Start of Block

Lemma sorted_by_ID l k : NoDup (a_ID <$> l) -> l ≡ₚ k -> sortAgents l = sortAgents k.
Proof.
  intros Hnd. apply (SliceStable_unique created_before); [apply created_before_asym|apply merged_le_trans|].
  intros x y Hx Hy H1 H2. apply merged_le_iff in H1, H2. destruct H1 as [H1|[H1 S1]], H2 as [H2|[H2 S2]]; [lia..|].
  pose proof (string_leb_antisymm _ _ S1 S2) as Hid.
  apply list_elem_of_lookup in Hx as [i Hi], Hy as [j Hj].
  assert (i = j) as ->; [|congruence]. apply (NoDup_lookup (a_ID <$> l) i j (a_ID x)); [done| |];
    rewrite list_lookup_fmap; [by rewrite Hi|by rewrite Hj; cbn; rewrite Hid].
Qed.

(** The candidates' answers are the scan. *)
Lemma candidates_scan sh now query d ids :
  indexed d -> NoDup ids -> (forall id, id ∈ ids <-> candidate query d id) ->
  sortAgents (filter (fun t => matchesQueryFilters t query) (omap (fun id => table d id ≫= live_table sh now) ids))
  = scan sh now query d.
Proof.
  intros Hd Hnd Hids.
  assert (Hkeyed : forall k raw, (k, raw) ∈ map_to_list (v_agents d) -> table d (a_ID raw) = Some raw).
  { intros k raw Hk%elem_of_map_to_list. unfold table, get_agent. by rewrite <-(ix_keyed _ Hd _ _ Hk). }
  assert (N1 : NoDup (a_ID <$> filter (fun t => matchesQueryFilters t query) (omap (fun id => table d id ≫= live_table sh now) ids))).
  { apply filter_NoDup_by. eapply sublist_NoDup; [|apply (omap_sublist _ _ (fun id => id))]; [by rewrite list_fmap_id|].
    intros id t Ht. destruct (table d id) as [raw|] eqn:Hr; [|done]. rewrite (live_ID _ _ _ _ Ht). by eapply table_keyed. }
  apply sorted_by_ID; [done|]. apply NoDup_Permutation.
  - by eapply NoDup_fmap_1.
  - apply (NoDup_fmap_1 a_ID), filter_NoDup_by. eapply sublist_NoDup; [|apply omap_sublist, live_ID].
    apply (NoDup_fmap_1 agentKey). rewrite <-!list_fmap_compose.
    erewrite list_fmap_ext; [apply (NoDup_fst_map_to_list (v_agents d))|]. intros i [k raw] Hi%list_elem_of_lookup_2. cbn.
    symmetry. by apply (ix_keyed _ Hd), elem_of_map_to_list.
  - intros t. rewrite !list_elem_of_filter, !list_elem_of_omap. split; intros [Hm (x & Hx & Hl)]; (split; [done|]).
    + destruct (table d x) as [raw|] eqn:Hr; [|done]. exists raw. split; [|done].
      apply list_elem_of_fmap. exists (agentKey x, raw). split; [done|]. by apply elem_of_map_to_list.
    + apply list_elem_of_fmap in Hx as ([k raw] & -> & Hk). cbn in *. exists (a_ID raw). rewrite (Hkeyed _ _ Hk). split; [|done].
      apply Hids. destruct (live_Some _ _ _ _ Hl) as (t0 & Hdec & ->).
      assert (matchesQueryFilters t0 query = true) as Hm0 by (rewrite <-(matches_ShardID sh); by destruct (matchesQueryFilters _ _)).
      by eapply matching_candidate; [| |exact Hdec|]; [done|apply (Hkeyed k)|done].
Qed.

Lemma omap_values sh now d (l : list string) :
  omap (fun v => v.2 ≫= live_table sh now) ((fun id => (id, get_agent (agentKey id) d)) <$> l)
  = omap (fun id => table d id ≫= live_table sh now) l.
Proof.
  induction l as [|x l IH]; [done|]. rewrite fmap_cons. cbn [omap list_omap snd]. fold (table d x).
  destruct (table d x ≫= live_table sh now); [f_equal|]; exact IH.
Qed.

Lemma queryShard_alone shard query w :
  valone E -> indexed (server (vw_db w) (sh_Addr shard)) ->
  exists w', queryShard shard query w
    = (Ok (scan (sh_ShardID shard) (vclock_at (vw_clock w)) query (server (vw_db w) (sh_Addr shard))), w')
    /\ same_servers w w'.
Proof.
  intros Ha Hd. set (d := server (vw_db w) (sh_Addr shard)) in *. set (now := vclock_at (vw_clock w)).
  destruct (candidates_alone shard query w Ha) as (ids & w1 & H1 & Hs1 & Hc1 & Hnd & Hids). fold d in Hids.
  assert (Hget : exists w2, getManyFromShard shard ids w1
    = (Ok (omap (fun id => table d id ≫= live_table (sh_ShardID shard) now) ids), w2) /\ same_servers w1 w2).
  { unfold getManyFromShard. destruct ids as [|id ids]; [by exists w1|]. unfold mbind, VM_bind.
    destruct (fetch_alone shard (fun d => (fun id => (id, get_agent (agentKey id) d)) <$> id :: ids) w1 Ha) as (w2 & H2 & Hs2 & Hc2).
    rewrite H2, (Hs1 (sh_Addr shard)). unfold vnow. rewrite Hc2, Hc1.
    match goal with |- context [decode_all ?sh ?n ?v ?w3] => destruct (decode_all_alone sh n v w3) as (w4 & H4 & Hs4) end.
    exists w4. rewrite H4. split; [|intros addr; by rewrite Hs4, <-(Hs2 addr)]. f_equal. f_equal.
    apply omap_values. }
  destruct Hget as (w2 & H2 & Hs2). unfold queryShard, mbind, VM_bind. rewrite H1, H2.
  destruct (keep_matching_alone (sh_ShardID shard) query (omap (fun id => table d id ≫= live_table (sh_ShardID shard) now) ids) w2)
    as (w3 & H3 & Hs3). rewrite H3. exists w3. split; [|intros addr; by rewrite Hs3, Hs2, Hs1]. unfold mret, VM_ret.
  rewrite <-(candidates_scan (sh_ShardID shard) now query d ids Hd Hnd Hids). f_equal. f_equal. f_equal.
  transitivity (@id Agent <$> filter (fun t => matchesQueryFilters t query) (omap (fun x => table d x ≫= live_table (sh_ShardID shard) now) ids));
    [|apply list_fmap_id].
  apply list_fmap_ext. intros i t [_ (x & _ & Hl)%list_elem_of_omap]%list_elem_of_lookup_2%list_elem_of_filter.
  destruct (table d x) as [raw|]; [|done]. destruct (live_Some _ _ _ _ Hl) as (t0 & _ & ->). by destruct t0.
Qed.

End Queries.

(** ** A query to evaluate *)

#[local] Existing Instance demo_lua.
#[local] Existing Instance demo_ids.
#[local] Existing Instance plain_cjson.

Definition lone_client : VkEnv := {|
  vclock_at n := Z.of_nat n * Time.Second;
  vuuid_at n := "u" +:+ Strconv.FormatInt (Z.of_nat n);
  vfault_at _ := None;
  vothers_at _ db := db;
  vserver_ms_at n := Z.of_nat n;
  vwait_at _ := WTimer;
|}.

Lemma lone_alone : valone lone_client.
Proof. done. Qed.

Definition demo_world : VW := MkVW {["h:1"%string := demo_shard]} 0 0 0 ∅ [] [] [] 0.

Definition jobs_of_queue : option Query :=
  Some (MkQuery "job" "" [] "" "" "" "n" "" (Some {[QueueMetadataKey := "q"%string]}) 2 1).

Lemma demo_world_indexed : indexed (server (vw_db demo_world) "h:1").
Proof. unfold server, demo_world. cbn [vw_db]. rewrite lookup_singleton_eq. apply demo_indexed. Qed.

(** ** The theorem *)

(** C26: a query answered from the index sets is a scan.  For a store by
    itself, on a shard whose indexes are exact: whatever criteria a query
    combines, [Query] answers the page asked for of the list of all stored
    agents that are alive and match it, by creation time and then identifier,
    and [Count] their number. *)
Theorem query_is_scan `{L : Lua} `{SI : StreamIds} `{E : VkEnv} `{CJ : Cjson} `{!CjsonKeeps CJ} (s : ValkeyStore) query shard w :
  valone E -> shardFromQuery s query = Some (Ok shard) -> indexed (server (vw_db w) (sh_Addr shard)) ->
  let all := scan (sh_ShardID shard) (vclock_at (vw_clock w)) query (server (vw_db w) (sh_Addr shard)) in
  (query_ s query w).1 = Ok (applyAgentLimitOffset all query)
  /\ (Count s query w).1 = Ok (Z.of_nat (length all))
  /\ forall addr, server (vw_db (query_ s query w).2) addr = server (vw_db w) addr.
Proof.
  intros Ha Hr Hd all.
  assert (Hr' : shardFromQuery s (cloneQueryWithoutPagination query) = Some (Ok shard)) by (rewrite <-Hr; by destruct query).
  assert (Hscan : forall sh now d, scan sh now (cloneQueryWithoutPagination query) d = scan sh now query d) by (by destruct query).
  destruct (queryShard_alone shard query w Ha Hd) as (w1 & H1 & Hs1).
  destruct (queryShard_alone shard (cloneQueryWithoutPagination query) w Ha Hd) as (w2 & H2 & _). rewrite Hscan in H2.
  unfold Count, query_ at 1 2 3. rewrite Hr, Hr'. unfold mbind, VM_bind. rewrite H1, H2. split_and!; [done| |exact Hs1].
  fold all. by destruct query.
Qed.

Lemma query_is_scan_witness :
  let shard := MkSpec "valkey-0" "h:1" "" "" in
  let all := scan (sh_ShardID shard) (@vclock_at lone_client (vw_clock demo_world)) jobs_of_queue
               (server (vw_db demo_world) (sh_Addr shard)) in
  a_ID <$> all = ["a"; "b"; "c"]%string
  /\ (query_ (E := lone_client) one_shard jobs_of_queue demo_world).1 = Ok (applyAgentLimitOffset all jobs_of_queue).
Proof.
  split; [vm_compute; reflexivity|]. pose proof plain_keeps as HK.
  refine (proj1 (query_is_scan (E := lone_client) one_shard jobs_of_queue (MkSpec "valkey-0" "h:1" "" "") demo_world
              lone_alone eq_refl demo_world_indexed)).
Defined.

(** ** Valkey: cases the operations treat unexpectedly

    Runs of the store by itself, evaluated.*)


#[local] Existing Instance demo_lua.
#[local] Existing Instance demo_ids.
#[local] Existing Instance plain_cjson.
#[local] Existing Instance lone_client.

(** An agent with further metadata entries. *)
Definition with_entry (k v : string) (t : Agent) : Agent := WithMetadata k v t.

(** ** Queue names with white space *)

(** The agent is stored under the queue's name as given, a take looks under
    the trimmed name: it is never found. *)
Theorem padded_queue_never_taken :
  ((_ ← Out one_shard (with_entry "queue" " q " (job "a" "10" ""));
    t1 ← take_ one_shard "" (from_queue "alice");
    t2 ← take_ one_shard ""
           (Some (MkQuery "" "" [] "" "" "" "n" "alice" (Some {[QueueMetadataKey := " q "%string]}) 0 0));
    n ← Count one_shard (Some (MkQuery "" StatusNew [] "" "" "" "n" "" None 0 0));
    mret (t1, t2, n)) vstart).1
  = Ok (None, None, 1).
Proof. vm_compute. reflexivity. Qed.

(** ** Expired agents at the head of a queue *)

(** The agent at the head has outlived its TTL: a take that needs the whole
    agent fails, though a younger agent waits behind it, while a plain take
    claims the expired one. *)
Definition expired_head : VM unit :=
  _ ← Out one_shard (set_CreatedAt 1 (set_TTL 1 (with_entry "k" "v" (job "old" "10" ""))));
  _ ← Out one_shard (with_entry "k" "v" (job "young" "20" ""));
  mret tt.

Theorem expired_head_blocks :
  ((_ ← expired_head;
    take_ one_shard ""
      (Some (MkQuery "" "" [] "" "" "" "n" "alice" (Some (<["k" := "v"]> {[QueueMetadataKey := "q"]})%string) 0 0))) vstart).1
  = Err (VNotFound "old")
  /\ ((_ ← expired_head; o ← take_ one_shard "" (from_queue "alice"); mret (a_ID <$> o)) vstart).1 = Ok (Some "old"%string).
Proof. split; vm_compute; reflexivity. Qed.

(** ** Two lease lengths *)

(** With both entries, the script takes [lease_ms] and the answer tells the
    end that [lease_sec] gives: a minute is answered, a tenth of a second is
    stored. *)
Theorem lease_answered_not_stored :
  let run := (_ ← Out one_shard (with_entry "lease_sec" "60" (job "a" "10" "100"));
              o ← take_ one_shard "" (from_queue "alice");
              mret (default 0 (a_LeaseUntil <$> o))) vstart in
  run.1 = Ok (61 * Time.Second)
  /\ lease_score <$> table (server (vw_db run.2) "h:1") "a" = Some (Time.UnixMilli (1 * Time.Second + 100 * Time.Millisecond)).
Proof. split; vm_compute; reflexivity. Qed.

(** ** Filtered event queries *)

(** Only the newest [limit + offset] entries are looked at: the claim is
    there, and a query for claims does not find it. *)
Theorem event_query_misses :
  let run := (_ ← Out one_shard (job "a" "10" "");
              _ ← take_ one_shard "" (from_queue "alice");
              _ ← Out one_shard (job "b" "20" "");
              page ← QueryEvents one_shard (Some (MkEventQuery "" "" EventClaimed "" 1 0 ""));
              all ← QueryEvents one_shard (Some (MkEventQuery "" "" EventClaimed "" 3 0 ""));
              mret (ep_Total page, ep_Total all)) vstart in
  run.1 = Ok (0, 1).
Proof. vm_compute. reflexivity. Qed.

(** ** Empty lists *)

(** With the encoding of [plain_cjson] a batch take from an empty queue fails
    instead of answering with nothing. *)
Theorem empty_batch_fails : (BatchTake one_shard (from_queue "alice") 5 vstart).1 = Err VJSON.
Proof. vm_compute. reflexivity. Qed.

(** A completion without outputs takes effect and answers with an error. *)
Theorem no_outputs_completes_and_fails :
  let run := (_ ← Out one_shard (job "a" "10" "");
              _ ← take_ one_shard "" (from_queue "alice");
              CompleteAndOut one_shard "a" "alice" "u1" None []) vstart in
  run.1 = Err VJSON /\ a_Status <$> table (server (vw_db run.2) "h:1") "a" = Some StatusCompleted.
Proof. split; vm_compute; reflexivity. Qed.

End of Block

Instructions for the task:
Copy the records above exactly, beginning at the line that contains "assert (Hget : exists" and stopping after the line that contains "w1|]. unfold mbind, VM_bind.".

Task response:
  assert (Hget : exists w2, getManyFromShard shard ids w1
    = (Ok (omap (fun id => table d id ≫= live_table (sh_ShardID shard) now) ids), w2) /\ same_servers w1 w2).
  { unfold getManyFromShard. destruct ids as [|id ids]; [by exists w1|]. unfold mbind, VM_bind.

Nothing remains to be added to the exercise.